Ten years ago, fresh out of the Navy and having just met the woman I would end up marrying, I set out from Big Bear, CA, on what was to be an 11,000 mile motorcycle trip that took me to the top of Alaska and back. It was before the days of uber-capable smartphones and GoPros, so I made the only rational decision…to build a computer with a touchscreen, name it MotoCompy, and mount it in a magnetic bag that sat on my gas tank. I stuck a webcam on the front of the bike and recorded my GPS track. Yeah, I know…I’m a nerd. I grew awful facial hair, I had a moose run through my campsite, I came close to hitting a deer and being hit by a semi, I jumped in the Arctic ocean, I got (and patched) a flat tire in an area where a wolf had chased another motorcyclist the day before, I went to the Goonies house, and I witnessed bored people exploding women’s undergarments in Chicken, AK…because there’s nothing much else to do in Chicken, AK. I kept a blog (very 2006) and I posted from the road most nights.
Much has happened in the ten years since, but I often think back on that trip and wonder when I might be able to head back up…this time with my wife and son…in something with four wheels instead of two. It was an amazing, life-altering experience, and I loved every moment of it.
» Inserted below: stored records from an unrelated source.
Ltac lap_readers :=
  repeat apply Lap_mutex; repeat (apply Lap_readers; simpl; rewrite ?zset_length);
  repeat apply Lap_mutex; simpl; try done; try (apply Lap_mutex; done);
  try (match goal with H : Lap _ _ _ _ |- _ => destruct (lap_readers _ _ _ _ H) as (? & ? & ? & ?) end;
       simpl; rewrite ?zset_length; done).

Lemma read_lap_frame fuel p m prev pre f post readsize index :
  Lap p m prev (pre ++ f :: post) -> reader_ok index ->
  zget (_readpos p) index = lap_end 0 pre -> zget (_overwriteread p) index = 0 ->
  pad4 (zlen (f_data f)) <= readsize ->
  exists p',
    ReadBuffer fuel (Live p) readsize index =
      Done (Live p', MB_SUCCESS, Some (out_of f (lap_end 0 pre))) /\
    payload m (out_of f (lap_end 0 pre)) = Done (f_data f) /\
    Lap p' m prev (pre ++ f :: post) /\ after_read p p' index (lap_end 0 (pre ++ [f])).
Proof.
  intros HL Hi Hpos Hov Hrs; destruct (lap_readers _ _ _ _ HL) as (L1 & L2 & L3 & L4).
  pose proof (Lap_nonempty_reader _ _ _ _ _ _ _ HL eq_refl) as Hlt.
  pose proof (frame_in_lap _ _ _ _ _ _ HL) as (_ & Hpay & _ & H3 & H4 & _).
  unfold ReadBuffer; rewrite (lap_buf _ _ _ _ HL).
  replace ((index <? 0) || (15 <? index)) with false by (unfold reader_ok in Hi; lia).
  rewrite Hpos; replace (lap_end 0 pre =? _writepos p) with false by lia.
  unfold read_locked; simpl _overwriteread; rewrite Hov; simpl Z.eqb; cbn iota.
  simpl _readpos; rewrite Hpos.
  pose proof (zlen_nonneg (f_data f)); unfold sizeof_BUFHDR in H4.
  rewrite (i32_small (lap_end 0 pre)), (read_frame_lap _ p m prev pre f post) by (done || lia).
  cbn [obind]; eexists; split; [done|]; split; [done|]; split; [lap_readers|].
  unfold after_read; simpl; split_and!; done || lia.
Qed.

(** A reader that is not marked overwritten and stands at frame [f] of the
    lap gets exactly [f] (type, timestamp, play time, codec tag, payload) and
    moves to the frame behind it; the lap itself is unchanged. *)
Theorem read_lap fuel p m prev pre f post readsize index :
  Lap p m prev (pre ++ f :: post) -> reader_ok index ->
  zget (_readpos p) index = lap_end 0 pre -> zget (_overwriteread p) index = 0 ->
  pad4 (zlen (f_data f)) <= readsize ->
  exists p',
    ReadBuffer fuel (Live p) readsize index =
      Done (Live p', MB_SUCCESS, Some (out_of f (lap_end 0 pre))) /\
    payload m (out_of f (lap_end 0 pre)) = Done (f_data f) /\
    Lap p' m prev (pre ++ f :: post) /\ after_read p p' index (lap_end 0 (pre ++ [f])).
Proof. apply read_lap_frame. Qed.

Lemma read_newest_frame fuel p m prev pre k post readsize index :
  Lap p m prev (pre ++ k :: post) -> reader_ok index ->
  is_key k = true -> Forall (fun f => is_key f = false) post ->
  zget (_overwriteread p) index <> 0 -> zget (_readpos p) index <> _writepos p ->
  (length post < fuel)%nat -> pad4 (zlen (f_data k)) <= readsize ->
  exists p',
    ReadBuffer fuel (Live p) readsize index =
      Done (Live p', MB_SUCCESS, Some (out_of k (lap_end 0 pre))) /\
    payload m (out_of k (lap_end 0 pre)) = Done (f_data k) /\
    Lap p' m prev (pre ++ k :: post) /\ after_read p p' index (lap_end 0 (pre ++ [k])) /\
    zget (_readcount p') index = u32 (_writecount p - zlen post).
Proof.
  intros HL Hi Hk Hpost Hov Hne Hfuel Hrs; destruct (lap_readers _ _ _ _ HL) as (L1 & L2 & L3 & L4).
  pose proof (frame_in_lap _ _ _ _ _ _ HL) as (_ & Hpay & _ & H3 & H4 & _).
  unfold ReadBuffer; rewrite (lap_buf _ _ _ _ HL).
  replace ((index <? 0) || (15 <? index)) with false by (unfold reader_ok in Hi; lia).
  replace (zget (_readpos p) index =? _writepos p) with false by lia.
  unfold read_locked; simpl _overwriteread.
  replace (zget (_overwriteread p) index =? 0) with false by lia.
  simpl _lastwritepos; simpl _writecount.
  pose proof (last_start_bound _ _ _ _ (lap_frames _ _ _ _ HL) (lap_prev _ _ _ _ HL)
    ltac:(rewrite (lap_size _ _ _ _ HL); exact (lap_small _ _ _ _ HL))) as Hlb.
  rewrite (lap_last _ _ _ _ HL), i32_small by lia.
  replace (last_start prev 0 (pre ++ k :: post) <? 0) with false by lia.
  rewrite (find_key_newest p m prev pre k post [])
    by (done || apply u32_range || by rewrite app_nil_r).
  cbn [obind].
  rewrite (read_frame_lap _ p m prev pre k post) by done.
  cbn [obind]; eexists; split; [done|]; split; [done|]; split; [lap_readers|].
  unfold reader_ok in Hi; unfold after_read; simpl; split_and!; try done.
  - rewrite zget_zset_eq by (unfold zlen; rewrite ?zset_length; lia); done.
  - lia.
  - rewrite !zget_zset_eq by (unfold zlen; rewrite ?zset_length; lia).
    unfold u32; rewrite Zminus_mod_idemp_l, Zplus_mod_idemp_l; f_equal; lia.
Qed.

(** A reader marked overwritten (every new reader is) is moved to the
    newest key frame [k] of the lap, whatever its old position, gets [k], and
    its mark is cleared; its frame counter is the number of frames written up
    to [k]. *)
Theorem read_newest_key fuel p m prev pre k post readsize index :
  Lap p m prev (pre ++ k :: post) -> reader_ok index ->
  is_key k = true -> Forall (fun f => is_key f = false) post ->
  zget (_overwriteread p) index <> 0 -> zget (_readpos p) index <> _writepos p ->
  (length post < fuel)%nat -> pad4 (zlen (f_data k)) <= readsize ->
  exists p',
    ReadBuffer fuel (Live p) readsize index =
      Done (Live p', MB_SUCCESS, Some (out_of k (lap_end 0 pre))) /\
    payload m (out_of k (lap_end 0 pre)) = Done (f_data k) /\
    Lap p' m prev (pre ++ k :: post) /\ after_read p p' index (lap_end 0 (pre ++ [k])) /\
    zget (_readcount p') index = u32 (_writecount p - zlen post).
Proof. apply read_newest_frame. Qed.

(** What a read of an unmarked reader leaves of the statistics. *)
Lemma read_counts fuel p readsize index p' rt o :
  ReadBuffer fuel (Live p) readsize index = Done (Live p', rt, Some o) ->
  reader_ok index -> length (_readcount p) = 16%nat ->
  _fps p' = _fps p /\
  (zget (_overwriteread p) index = 0 -> zget (_readcount p') index = u32 (zget (_readcount p) index + 1)).
Proof.
  intros H Hi L; unfold reader_ok in Hi.
  assert (HR : forall q m pos p1 rt1, length (_readcount q) = 16%nat ->
    read_frame q m readsize index pos = Done (p1, rt1, Some o) ->
    _fps p1 = _fps q /\ zget (_readcount p1) index = u32 (zget (_readcount q) index + 1)).
  { intros q m pos p1 rt1 Lq E; unfold read_frame in E; obinv E; destruct (readsize <? _); [done|]; obinv E; simplify_eq.
    split; [done|]; simpl; apply zget_zset_eq; unfold zlen; lia. }
  unfold ReadBuffer in H; destruct (_buf p) as [m|]; [|done]; 
  destruct ((index <? 0) || (15 <? index)); [done|]; destruct (zget (_readpos p) index =? _writepos p); [done|].
  obinv H; destruct v as [[p1 rt1] out1]; simplify_eq; unfold read_locked in E; revert E.
  cbn [_overwriteread set_readlock with_readers lock with_mutex].
  destruct (zget (_overwriteread p) index =? 0) eqn:Eo; [intros E; apply HR in E as [E1 E2]; [by split; intros|]; done|].
  apply Z.eqb_neq in Eo; intros E; obinv E; destruct v as [[pos|] n]; [|done].
  apply HR in E as [E _]; [done|]; simpl; by rewrite zset_length.
Qed.

(** ** First in, first out *)

(** [n] reads in a row, each followed through [*buf]. *)
Fixpoint reads (n fuel : nat) (h : handle) (readsize index : Z)
  : outcome (handle * list (Z * Z * Z * bytes * bytes)) :=
  match n with
  | O => Done (h, [])
  | S n =>
      let* '(h', rt, out) := ReadBuffer fuel h readsize index in
      match h', out with
      | Live p', Some o =>
          let* d := match _buf p' with Some m => payload m o | None => Fault end in
          let* '(h'', vs) := reads n fuel h' readsize index in
          Done (h'', (o_type o, o_timestamp o, o_playtime o, o_enc o, d) :: vs)
      | _, _ => Fault
      end
  end.

Lemma fifo_aux fuel p m prev pre post readsize index :
  Lap p m prev (pre ++ post) -> reader_ok index ->
  zget (_readpos p) index = lap_end 0 pre -> zget (_overwriteread p) index = 0 ->
  Forall (fun f => pad4 (zlen (f_data f)) <= readsize) post ->
  exists p', reads (length post) fuel (Live p) readsize index = Done (Live p', map view post) /\
    ReadBuffer fuel (Live p') readsize index = Done (Live p', MB_NO_BUFFER, None).
Proof.
  revert p pre; induction post as [|f post IH]; intros p pre HL Hi Hpos Hov Hrs.
  - exists p; split; [done|]; rewrite app_nil_r in HL.
    unfold ReadBuffer; rewrite (lap_buf _ _ _ _ HL).
    replace ((index <? 0) || (15 <? index)) with false by (unfold reader_ok in Hi; lia).
    rewrite Hpos, (lap_wpos _ _ _ _ HL), Z.eqb_refl; done.
  - inversion_clear Hrs as [|? ? Hr1 Hr2].
    destruct (lap_readers _ _ _ _ HL) as (L1 & _).
    destruct (read_lap_frame fuel p m prev pre f post readsize index HL Hi Hpos Hov Hr1)
      as (p' & E & Hpay & HL' & A1 & A2 & _).
    destruct (IH p' (pre ++ [f])) as (p'' & E' & E''); try done.
    { rewrite <- app_assoc; done. }
    { rewrite A1; apply zget_zset_eq; unfold reader_ok, zlen in *; lia. }
    exists p''; split; [|done].
    cbn [reads length]; rewrite E; cbn [obind].
    rewrite (lap_buf _ _ _ _ HL'), Hpay; cbn [obind]; rewrite E'; done.
Qed.

(** A sequence of writes. *)
Fixpoint writes (h : handle) (l : list (clock * frame)) : outcome handle :=
  match l with
  | [] => Done h
  | (c, f) :: l => let* '(h', _) := WrtieBuffer c h f in writes h' l
  end.

(** A write neither clears a reader's mark nor, within the first second, changes
    the frame rate. *)
Lemma mark_overwrite_keeps w n readpos ovw i :
  reader_ok i -> length readpos = 16%nat -> length ovw = 16%nat -> zget ovw i <> 0 ->
  zget (mark_overwrite w n readpos ovw) i <> 0.
Proof.
  intros Hi L1 L2; unfold reader_ok in Hi; unfold zget, znth, mark_overwrite.
  replace (i <? 0) with false by lia; rewrite lookup_zip_with.
  destruct (lookup_lt_is_Some_2 readpos (Z.to_nat i) ltac:(lia)) as [r ->].
  destruct (ovw !! Z.to_nat i) as [o|]; simpl; [|done]; by case_match.
Qed.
Anyways, I thought it would be fun to post some pictures and memories from the trip over the next few weeks as I sift through the footage, stills, etc. And, if you’re bored (but not quite bored enough to explode undergarments), you can take a look at the ol’ blog. Unfortunately, the comments got wiped out a while back, but the posts are still there and most of the links (including the one for the Microsoft interview) all work. I’ll conclude this first post with the way I concluded the last post, summing up my trip, from August 2006:
If you ever get a chance to take a large roadtrip like this, do it. If you’re scared of motorcycles, don’t be…ride one at least once. If you don’t like Canadians (like some of my posters), start liking them…they’re nice. If you haven’t been to Alaska, go. If you haven’t seen the Grand Canyon in person, do it. If you used to enjoy photography but haven’t done it in a while, get out your camera and take it with you in the car tomorrow. If you can’t drive thousands of miles, drive a hundred and see where it takes you. I truly believe that I am a changed person because of this trip and I hope and wish that same type of experience for all of you. God has made an amazing world and it’s worth exploring. There’s more than just buildings and houses out there and I think I had started to forget that. I mean, just look at that map up there….Look how big this continent is. Crazy! Alright, I suppose That’s all I have to say. Thank you so much for following along on this trip. It was an incredible experience for me and you all were such an important part of that. Thanks again, and happy travels to you all.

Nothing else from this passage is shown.